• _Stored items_
----------------

(** * TinyViT image encoder (src/model.py): shapes, windows, offset table, lr tags

    A shallow embedding of the indexing and bookkeeping logic of
    [src/model.py]: the window partition of [TinyViTBlock.forward], the
    relative-offset table of [Attention.__init__], the bias cache of
    [Attention.train], the stage assembly of [TinyViT.__init__], the
    tagging pass [TinyViT.set_layer_lr_decay] and the shapes that
    [TinyViT.forward_features] pushes through the network.

    Floating-point kernels (convolution, softmax, layer norm, ...) are
    not modelled numerically: where a function of the source calls one,
    the embedding either takes it as a section variable or follows its
    shape only. *)

From stdpp Require Import gmap strings list fin_maps pretty.
From Stdlib Require Import ZArith Lia.

Set Default Proof Using "Type".

(** ** Python results *)

Module Py.

(** The exceptions the modelled code can raise. [AssertionError]
    carries the source line of the [assert]. *)
Inductive exn : Type :=
| AssertionError (line : nat)
| IndexError
| ZeroDivisionError
| ValueError
| RuntimeError
| AttributeError.

Inductive result (A : Type) : Type :=
| Ok (a : A)
| Raise (e : exn).
Arguments Ok {A} a.
Arguments Raise {A} e.

#[global] Instance result_ret : MRet result := fun A a => Ok a.
#[global] Instance result_bind : MBind result := fun A B k r =>
  match r with
  | Ok a => k a
  | Raise e => Raise e
  end.

(** [assert c] of the source, at line [line]. *)
Definition assert_ (line : nat) (c : bool) : result unit :=
  if c then Ok tt else Raise (AssertionError line).

(** [range(n)]. *)
Definition range (n : nat) : list nat := seq 0 n.

(** [l[i]] for a Python list and a Python int: negative indices count
    from the end, anything out of range raises [IndexError]. *)
Definition getitem {A} (l : list A) (i : Z) : result A :=
  let n := Z.of_nat (length l) in
  let j := if (i <? 0)%Z then (n + i)%Z else i in
  if ((0 <=? j)%Z && (j <? n)%Z)%bool
  then match l !! Z.to_nat j with
       | Some a => Ok a
       | None => Raise IndexError
       end
  else Raise IndexError.

(** [sum(l)] on a list of sizes. *)
Definition sum (l : list nat) : nat := foldr Nat.add 0 l.

(** [itertools.product(xs, ys)]: the last component varies fastest. *)
Definition product {A B} (xs : list A) (ys : list B) : list (A * B) :=
  flat_map (fun x => map (fun y => (x, y)) ys) xs.

End Py.

Import Py.

(** ** Tensors: a shape and the elements in row-major order *)

Module Tensor.

Record tensor (A : Type) : Type := Build { shape : list nat; data : list A }.
Arguments Build {A} shape data.
Arguments shape {A} t.
Arguments data {A} t.

(** Number of elements of a shape. *)
Definition numel (s : list nat) : nat := foldr Nat.mul 1 s.

(** A tensor is well formed when it holds as many elements as its
    shape says. *)
Definition wf {A} (t : tensor A) : Prop := length (data t) = numel (shape t).

(** Flat position of a multi-index in a contiguous tensor of shape
    [s], and the multi-index of a flat position. *)
Fixpoint ravel (s idx : list nat) : nat :=
  match s, idx with
  | _ :: s', i :: idx' => i * numel s' + ravel s' idx'
  | _, _ => 0
  end.

Fixpoint unravel (s : list nat) (k : nat) : list nat :=
  match s with
  | [] => []
  | _ :: s' => k / numel s' :: unravel s' (k mod numel s')
  end.

Definition in_bounds (s idx : list nat) : Prop :=
  Forall2 (fun i d => i < d) idx s.

(** [l] read at the positions [p]: entry [i] of the result is
    [l[p[i]]]. *)
Definition permute_list (p l : list nat) : list nat :=
  map (fun i => nth i l 0) p.

(** The permutation of [0..n-1] that exchanges [d0] and [d1]. *)
Definition exchange (d0 d1 i : nat) : nat :=
  if decide (i = d0) then d1 else if decide (i = d1) then d0 else i.

Definition transposition (n d0 d1 : nat) : list nat :=
  map (exchange d0 d1) (seq 0 n).

Section Ops.
Context {A : Type}.
Variable zero : A.

(** [t.view(s)] and [t.reshape(s)]: the elements keep their
    row-major order, the element count must agree. Every tensor of
    this model is stored contiguously, so the two coincide. *)
Definition view (s : list nat) (t : tensor A) : result (tensor A) :=
  if decide (numel s = numel (shape t))
  then Ok (Build s (data t))
  else Raise RuntimeError.

Definition reshape := view.

(** [t[idx]] for a full multi-index [idx]. *)
Definition item (t : tensor A) (idx : list nat) : A :=
  nth (ravel (shape t) idx) (data t) zero.

(** [t.transpose(d0, d1)]: element [idx] of the result is element
    [idx] with positions [d0] and [d1] exchanged of [t]. *)
Definition transpose (d0 d1 : nat) (t : tensor A) : result (tensor A) :=
  let n := length (shape t) in
  if decide (d0 < n /\ d1 < n) then
    let p := transposition n d0 d1 in
    let s' := permute_list p (shape t) in
    Ok (Build s'
          (map (fun k => nth (ravel (shape t) (permute_list p (unravel s' k)))
                             (data t) zero)
               (seq 0 (numel s'))))
  else Raise IndexError.

(** [F.pad(t, pads)] with constant zero fill. [pads] lists
    (left, right) amounts from the last axis backwards, as PyTorch
    does, and must have even length and name no more axes than [t]
    has; [pad_amounts] aligns the amounts with the axes. *)
Fixpoint pad_pairs (pads : list nat) : list (nat * nat) :=
  match pads with
  | l :: r :: rest => (l, r) :: pad_pairs rest
  | _ => []
  end.

Definition pad_amounts (rank : nat) (pads : list nat) : list (nat * nat) :=
  let ps := pad_pairs pads in
  replicate (rank - length ps) (0, 0) ++ rev ps.

Definition padded_shape (s : list nat) (amts : list (nat * nat)) : list nat :=
  zip_with (fun d lr => lr.1 + d + lr.2) s amts.

(** Whether the padded index [idx] falls on an element of the
    original tensor, and which one. *)
Fixpoint pad_source (s : list nat) (amts : list (nat * nat)) (idx : list nat)
  : option (list nat) :=
  match s, amts, idx with
  | d :: s', (l, _) :: amts', i :: idx' =>
      if decide (l <= i /\ i < l + d)
      then option_map (cons (i - l)) (pad_source s' amts' idx')
      else None
  | _, _, _ => Some []
  end.

Definition F_pad (t : tensor A) (pads : list nat) : result (tensor A) :=
  let rank := length (shape t) in
  if Nat.even (length pads) && (length (pad_pairs pads) <=? rank) then
    let amts := pad_amounts rank pads in
    let s' := padded_shape (shape t) amts in
    Ok (Build s'
          (map (fun k => match pad_source (shape t) amts (unravel s' k) with
                         | Some idx => nth (ravel (shape t) idx) (data t) zero
                         | None => zero
                         end)
               (seq 0 (numel s'))))
  else Raise RuntimeError.

(** [t[:, :h, :w]]: the leading axis whole, the next two cut to their
    first [h] and [w] entries (a slice bound beyond the axis is
    clamped), the remaining axes whole; [.contiguous()] lays the
    result out in row-major order. *)
Definition slice_hw (h w : nat) (t : tensor A) : result (tensor A) :=
  match shape t with
  | b :: h0 :: w0 :: rest =>
      let s' := b :: Nat.min h h0 :: Nat.min w w0 :: rest in
      Ok (Build s'
            (map (fun k => nth (ravel (shape t) (unravel s' k)) (data t) zero)
                 (seq 0 (numel s'))))
  | _ => Raise IndexError
  end.

End Ops.

End Tensor.

Import Tensor.

(** Membership in a list of names is decidable. *)
#[global] Instance In_decision {A : Type} `{EqDecision A} (x : A) (l : list A) :
  Decision (In x l).
Proof. refine (cast_if (decide (x ∈ l))); by rewrite <- list_elem_of_In. Defined.

(** ** nn.Module trees: parameters, [apply], attributes of parameters *)

Module NN.

(** A parameter is identified by its dotted name from the root module,
    kept as the list of its segments. *)
Definition path : Type := list string.

(** An [nn.Module] as far as parameters are concerned: the names of
    the parameters it registers itself, and its named child modules in
    registration order. Buffers are not parameters. *)
#[local] Unset Elimination Schemes.
Inductive module : Type :=
| Mod (own : list string) (children : list (string * module)).
#[local] Set Elimination Schemes.

Definition own (m : module) : list string :=
  match m with Mod o _ => o end.

Definition children (m : module) : list (string * module) :=
  match m with Mod _ c => c end.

----------------

Retype only this portion of the data above: the line containing "Ok a => k a", the line containing "(** Flat position", and all lines between them, exactly.

  | Ok a => k a
  | Raise e => Raise e
  end.

(** [assert c] of the source, at line [line]. *)
Definition assert_ (line : nat) (c : bool) : result unit :=
  if c then Ok tt else Raise (AssertionError line).

(** [range(n)]. *)
Definition range (n : nat) : list nat := seq 0 n.

(** [l[i]] for a Python list and a Python int: negative indices count
    from the end, anything out of range raises [IndexError]. *)
Definition getitem {A} (l : list A) (i : Z) : result A :=
  let n := Z.of_nat (length l) in
  let j := if (i <? 0)%Z then (n + i)%Z else i in
  if ((0 <=? j)%Z && (j <? n)%Z)%bool
  then match l !! Z.to_nat j with
       | Some a => Ok a
       | None => Raise IndexError
       end
  else Raise IndexError.

(** [sum(l)] on a list of sizes. *)
Definition sum (l : list nat) : nat := foldr Nat.add 0 l.

(** [itertools.product(xs, ys)]: the last component varies fastest. *)
Definition product {A B} (xs : list A) (ys : list B) : list (A * B) :=
  flat_map (fun x => map (fun y => (x, y)) ys) xs.

End Py.

Import Py.

(** ** Tensors: a shape and the elements in row-major order *)

Module Tensor.

Record tensor (A : Type) : Type := Build { shape : list nat; data : list A }.
Arguments Build {A} shape data.
Arguments shape {A} t.
Arguments data {A} t.

(** Number of elements of a shape. *)
Definition numel (s : list nat) : nat := foldr Nat.mul 1 s.

(** A tensor is well formed when it holds as many elements as its
    shape says. *)
Definition wf {A} (t : tensor A) : Prop := length (data t) = numel (shape t).

(** Flat position of a multi-index in a contiguous tensor of shape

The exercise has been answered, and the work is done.